Instructions for the task » Below are records; reproduce exactly the lines from the one that has "rewrite HBx. unfold" through the one that has "Lemma lower_free_apart F", ends included, and nothing more.

The data »
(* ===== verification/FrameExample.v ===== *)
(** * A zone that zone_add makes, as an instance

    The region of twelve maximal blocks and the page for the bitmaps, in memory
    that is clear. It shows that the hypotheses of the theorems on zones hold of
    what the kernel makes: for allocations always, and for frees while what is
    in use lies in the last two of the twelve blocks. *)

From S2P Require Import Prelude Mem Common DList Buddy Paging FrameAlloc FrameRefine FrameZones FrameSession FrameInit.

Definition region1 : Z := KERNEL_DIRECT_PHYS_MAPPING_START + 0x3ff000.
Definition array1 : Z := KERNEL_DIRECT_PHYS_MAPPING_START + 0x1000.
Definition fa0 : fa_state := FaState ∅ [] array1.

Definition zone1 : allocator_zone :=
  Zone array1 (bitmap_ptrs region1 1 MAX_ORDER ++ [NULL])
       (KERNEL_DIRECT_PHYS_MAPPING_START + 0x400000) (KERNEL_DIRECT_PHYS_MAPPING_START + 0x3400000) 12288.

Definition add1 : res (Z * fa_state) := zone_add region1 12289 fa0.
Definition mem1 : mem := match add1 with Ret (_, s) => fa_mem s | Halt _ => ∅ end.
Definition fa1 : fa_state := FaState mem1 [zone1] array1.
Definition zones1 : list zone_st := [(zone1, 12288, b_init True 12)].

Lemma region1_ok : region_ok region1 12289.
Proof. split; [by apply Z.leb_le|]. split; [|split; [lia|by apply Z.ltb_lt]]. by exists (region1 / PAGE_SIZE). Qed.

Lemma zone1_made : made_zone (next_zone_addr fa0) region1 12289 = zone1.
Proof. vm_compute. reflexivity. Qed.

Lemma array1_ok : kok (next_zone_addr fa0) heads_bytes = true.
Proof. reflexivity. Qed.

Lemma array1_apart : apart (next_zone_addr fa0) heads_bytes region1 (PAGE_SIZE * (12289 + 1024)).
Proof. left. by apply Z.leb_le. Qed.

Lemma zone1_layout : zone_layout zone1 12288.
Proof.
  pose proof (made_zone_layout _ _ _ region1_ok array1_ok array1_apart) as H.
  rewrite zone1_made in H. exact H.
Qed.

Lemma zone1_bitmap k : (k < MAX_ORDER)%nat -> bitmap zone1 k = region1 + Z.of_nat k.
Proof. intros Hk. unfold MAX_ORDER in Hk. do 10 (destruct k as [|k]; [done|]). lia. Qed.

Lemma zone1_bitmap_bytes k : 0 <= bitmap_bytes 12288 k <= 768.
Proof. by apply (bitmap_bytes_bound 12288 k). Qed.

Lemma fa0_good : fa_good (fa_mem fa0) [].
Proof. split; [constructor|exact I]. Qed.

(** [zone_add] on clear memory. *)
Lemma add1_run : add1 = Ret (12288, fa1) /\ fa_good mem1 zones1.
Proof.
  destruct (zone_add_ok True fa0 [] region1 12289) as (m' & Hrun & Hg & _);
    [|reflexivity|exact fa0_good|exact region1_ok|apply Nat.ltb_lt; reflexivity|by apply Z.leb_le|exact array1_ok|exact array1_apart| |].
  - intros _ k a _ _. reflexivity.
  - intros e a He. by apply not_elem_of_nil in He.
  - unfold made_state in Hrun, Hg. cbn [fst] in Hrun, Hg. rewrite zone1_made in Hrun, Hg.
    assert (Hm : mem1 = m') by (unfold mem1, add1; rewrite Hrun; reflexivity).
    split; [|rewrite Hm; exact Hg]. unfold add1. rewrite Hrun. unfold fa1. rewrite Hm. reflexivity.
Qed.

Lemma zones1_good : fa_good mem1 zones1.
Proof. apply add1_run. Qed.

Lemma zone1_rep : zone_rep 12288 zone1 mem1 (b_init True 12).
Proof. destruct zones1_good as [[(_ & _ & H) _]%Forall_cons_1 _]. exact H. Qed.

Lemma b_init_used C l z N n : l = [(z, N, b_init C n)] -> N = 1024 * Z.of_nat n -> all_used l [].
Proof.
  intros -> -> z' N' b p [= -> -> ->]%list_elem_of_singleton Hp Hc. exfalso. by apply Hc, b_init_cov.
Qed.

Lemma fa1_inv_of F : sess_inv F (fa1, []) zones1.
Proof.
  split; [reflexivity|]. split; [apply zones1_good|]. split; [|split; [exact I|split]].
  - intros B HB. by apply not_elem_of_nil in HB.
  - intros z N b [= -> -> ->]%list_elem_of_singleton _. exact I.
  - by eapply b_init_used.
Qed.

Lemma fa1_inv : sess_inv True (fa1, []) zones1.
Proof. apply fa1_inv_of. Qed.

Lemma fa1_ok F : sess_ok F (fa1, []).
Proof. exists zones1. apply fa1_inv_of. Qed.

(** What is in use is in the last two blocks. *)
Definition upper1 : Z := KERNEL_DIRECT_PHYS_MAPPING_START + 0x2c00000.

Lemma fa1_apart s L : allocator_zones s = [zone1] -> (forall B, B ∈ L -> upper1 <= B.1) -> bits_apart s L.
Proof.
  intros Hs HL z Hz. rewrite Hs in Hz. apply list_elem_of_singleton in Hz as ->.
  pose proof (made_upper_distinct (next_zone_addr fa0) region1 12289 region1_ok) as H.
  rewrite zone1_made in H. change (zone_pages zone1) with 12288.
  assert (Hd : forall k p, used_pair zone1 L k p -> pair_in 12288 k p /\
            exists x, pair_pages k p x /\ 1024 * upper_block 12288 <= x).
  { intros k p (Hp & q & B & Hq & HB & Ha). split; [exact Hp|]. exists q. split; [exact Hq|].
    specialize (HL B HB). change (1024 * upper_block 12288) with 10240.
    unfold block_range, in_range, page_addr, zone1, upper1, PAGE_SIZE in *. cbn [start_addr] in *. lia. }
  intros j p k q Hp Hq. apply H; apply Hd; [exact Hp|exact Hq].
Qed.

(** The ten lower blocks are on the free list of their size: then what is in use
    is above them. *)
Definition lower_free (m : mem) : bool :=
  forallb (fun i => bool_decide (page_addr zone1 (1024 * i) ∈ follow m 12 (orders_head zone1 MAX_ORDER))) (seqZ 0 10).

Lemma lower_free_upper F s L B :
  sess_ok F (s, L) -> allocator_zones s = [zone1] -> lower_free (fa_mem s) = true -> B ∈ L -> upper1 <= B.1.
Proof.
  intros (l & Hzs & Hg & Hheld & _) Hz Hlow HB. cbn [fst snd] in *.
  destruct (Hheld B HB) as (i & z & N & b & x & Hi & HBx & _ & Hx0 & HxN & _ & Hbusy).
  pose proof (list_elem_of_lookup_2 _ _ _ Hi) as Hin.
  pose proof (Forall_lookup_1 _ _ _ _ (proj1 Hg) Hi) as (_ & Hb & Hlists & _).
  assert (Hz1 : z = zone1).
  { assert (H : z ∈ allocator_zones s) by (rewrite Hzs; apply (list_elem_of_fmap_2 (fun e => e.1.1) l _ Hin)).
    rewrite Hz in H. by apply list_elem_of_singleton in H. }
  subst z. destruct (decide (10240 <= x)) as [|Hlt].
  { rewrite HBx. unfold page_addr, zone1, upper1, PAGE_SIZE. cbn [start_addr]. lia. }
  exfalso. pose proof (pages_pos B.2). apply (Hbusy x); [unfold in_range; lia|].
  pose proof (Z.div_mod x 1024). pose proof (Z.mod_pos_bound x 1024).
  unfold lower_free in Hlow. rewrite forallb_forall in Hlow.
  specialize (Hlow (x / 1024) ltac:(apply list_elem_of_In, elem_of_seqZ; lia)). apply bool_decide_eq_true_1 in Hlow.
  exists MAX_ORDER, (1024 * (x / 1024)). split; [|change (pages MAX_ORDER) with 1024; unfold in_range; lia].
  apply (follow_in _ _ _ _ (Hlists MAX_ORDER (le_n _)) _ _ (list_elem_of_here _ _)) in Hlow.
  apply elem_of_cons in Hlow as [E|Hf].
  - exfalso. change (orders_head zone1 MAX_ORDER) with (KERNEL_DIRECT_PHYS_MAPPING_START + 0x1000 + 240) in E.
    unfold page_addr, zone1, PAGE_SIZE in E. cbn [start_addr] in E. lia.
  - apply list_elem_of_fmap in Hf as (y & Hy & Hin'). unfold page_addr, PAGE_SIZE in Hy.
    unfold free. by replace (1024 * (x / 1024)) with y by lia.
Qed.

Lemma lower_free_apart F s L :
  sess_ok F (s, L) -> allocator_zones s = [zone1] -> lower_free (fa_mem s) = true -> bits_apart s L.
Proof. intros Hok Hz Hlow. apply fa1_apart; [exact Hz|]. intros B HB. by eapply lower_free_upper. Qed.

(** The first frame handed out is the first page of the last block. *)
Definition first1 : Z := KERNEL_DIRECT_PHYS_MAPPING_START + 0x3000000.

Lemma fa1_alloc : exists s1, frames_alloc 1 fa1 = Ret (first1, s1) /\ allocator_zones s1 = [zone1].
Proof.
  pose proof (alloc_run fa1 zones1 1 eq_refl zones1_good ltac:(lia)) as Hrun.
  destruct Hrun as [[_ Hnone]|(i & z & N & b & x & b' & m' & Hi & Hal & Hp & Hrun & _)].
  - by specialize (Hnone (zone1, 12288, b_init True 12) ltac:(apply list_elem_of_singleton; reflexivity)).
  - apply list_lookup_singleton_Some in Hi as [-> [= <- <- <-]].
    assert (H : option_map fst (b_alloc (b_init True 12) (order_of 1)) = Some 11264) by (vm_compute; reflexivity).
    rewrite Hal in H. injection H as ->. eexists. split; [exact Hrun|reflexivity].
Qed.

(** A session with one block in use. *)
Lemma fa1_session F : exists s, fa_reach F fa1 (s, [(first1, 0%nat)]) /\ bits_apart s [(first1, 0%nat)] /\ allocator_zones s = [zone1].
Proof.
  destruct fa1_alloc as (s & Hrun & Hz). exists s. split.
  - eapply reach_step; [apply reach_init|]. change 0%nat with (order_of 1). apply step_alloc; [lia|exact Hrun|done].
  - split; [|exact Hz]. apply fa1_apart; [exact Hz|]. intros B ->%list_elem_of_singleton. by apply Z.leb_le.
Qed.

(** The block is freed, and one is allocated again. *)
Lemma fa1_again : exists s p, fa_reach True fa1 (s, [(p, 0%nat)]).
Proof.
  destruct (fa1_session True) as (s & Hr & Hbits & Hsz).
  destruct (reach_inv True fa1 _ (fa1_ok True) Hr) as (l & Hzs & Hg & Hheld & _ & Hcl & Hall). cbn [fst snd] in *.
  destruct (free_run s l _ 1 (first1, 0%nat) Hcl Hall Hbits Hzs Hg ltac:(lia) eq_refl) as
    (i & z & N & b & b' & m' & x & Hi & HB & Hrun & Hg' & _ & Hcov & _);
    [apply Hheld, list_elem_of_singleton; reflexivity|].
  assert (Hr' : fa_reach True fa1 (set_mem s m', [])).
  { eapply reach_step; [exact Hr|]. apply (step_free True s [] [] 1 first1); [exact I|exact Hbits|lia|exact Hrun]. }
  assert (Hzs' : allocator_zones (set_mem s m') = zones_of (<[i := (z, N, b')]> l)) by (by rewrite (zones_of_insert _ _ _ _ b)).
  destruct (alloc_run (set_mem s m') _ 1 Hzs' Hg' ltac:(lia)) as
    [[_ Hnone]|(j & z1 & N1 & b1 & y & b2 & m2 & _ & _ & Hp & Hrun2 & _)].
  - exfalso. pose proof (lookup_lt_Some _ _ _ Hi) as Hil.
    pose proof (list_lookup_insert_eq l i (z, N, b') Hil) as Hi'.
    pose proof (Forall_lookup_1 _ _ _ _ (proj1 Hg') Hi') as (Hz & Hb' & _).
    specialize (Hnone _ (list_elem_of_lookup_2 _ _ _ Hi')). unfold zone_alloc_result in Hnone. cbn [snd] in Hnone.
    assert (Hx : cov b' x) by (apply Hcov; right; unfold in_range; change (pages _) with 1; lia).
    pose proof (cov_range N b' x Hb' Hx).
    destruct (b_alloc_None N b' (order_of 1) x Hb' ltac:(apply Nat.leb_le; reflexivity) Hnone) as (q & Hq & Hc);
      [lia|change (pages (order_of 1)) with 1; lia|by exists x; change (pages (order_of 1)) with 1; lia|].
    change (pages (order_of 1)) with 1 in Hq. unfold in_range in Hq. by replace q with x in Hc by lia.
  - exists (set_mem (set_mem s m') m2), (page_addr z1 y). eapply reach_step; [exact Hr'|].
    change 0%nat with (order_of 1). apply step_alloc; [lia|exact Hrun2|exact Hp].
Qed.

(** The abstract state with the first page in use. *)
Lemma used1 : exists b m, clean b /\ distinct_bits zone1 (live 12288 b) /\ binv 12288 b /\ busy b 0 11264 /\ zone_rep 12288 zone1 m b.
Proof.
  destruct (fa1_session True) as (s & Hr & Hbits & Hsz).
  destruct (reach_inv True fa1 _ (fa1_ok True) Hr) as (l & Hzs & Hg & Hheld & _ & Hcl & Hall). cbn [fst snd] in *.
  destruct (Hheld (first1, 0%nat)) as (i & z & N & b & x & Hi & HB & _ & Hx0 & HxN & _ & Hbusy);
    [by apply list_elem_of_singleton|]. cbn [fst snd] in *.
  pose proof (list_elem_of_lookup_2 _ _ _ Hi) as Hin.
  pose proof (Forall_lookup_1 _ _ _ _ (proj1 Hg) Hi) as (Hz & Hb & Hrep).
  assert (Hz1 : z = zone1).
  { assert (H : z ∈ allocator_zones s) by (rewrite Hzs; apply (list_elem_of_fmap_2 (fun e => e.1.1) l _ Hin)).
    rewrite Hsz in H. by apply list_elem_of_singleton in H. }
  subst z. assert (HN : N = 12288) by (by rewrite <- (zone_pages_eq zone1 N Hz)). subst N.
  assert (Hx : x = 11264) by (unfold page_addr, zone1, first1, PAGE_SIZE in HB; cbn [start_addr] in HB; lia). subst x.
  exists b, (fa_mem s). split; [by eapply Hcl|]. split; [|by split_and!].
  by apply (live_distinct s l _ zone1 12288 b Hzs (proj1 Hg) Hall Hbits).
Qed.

Task answer »
  { rewrite HBx. unfold page_addr, zone1, upper1, PAGE_SIZE. cbn [start_addr]. lia. }
  exfalso. pose proof (pages_pos B.2). apply (Hbusy x); [unfold in_range; lia|].
  pose proof (Z.div_mod x 1024). pose proof (Z.mod_pos_bound x 1024).
  unfold lower_free in Hlow. rewrite forallb_forall in Hlow.
  specialize (Hlow (x / 1024) ltac:(apply list_elem_of_In, elem_of_seqZ; lia)). apply bool_decide_eq_true_1 in Hlow.
  exists MAX_ORDER, (1024 * (x / 1024)). split; [|change (pages MAX_ORDER) with 1024; unfold in_range; lia].
  apply (follow_in _ _ _ _ (Hlists MAX_ORDER (le_n _)) _ _ (list_elem_of_here _ _)) in Hlow.
  apply elem_of_cons in Hlow as [E|Hf].
  - exfalso. change (orders_head zone1 MAX_ORDER) with (KERNEL_DIRECT_PHYS_MAPPING_START + 0x1000 + 240) in E.
    unfold page_addr, zone1, PAGE_SIZE in E. cbn [start_addr] in E. lia.
  - apply list_elem_of_fmap in Hf as (y & Hy & Hin'). unfold page_addr, PAGE_SIZE in Hy.
    unfold free. by replace (1024 * (x / 1024)) with y by lia.
Qed.

Lemma lower_free_apart F s L :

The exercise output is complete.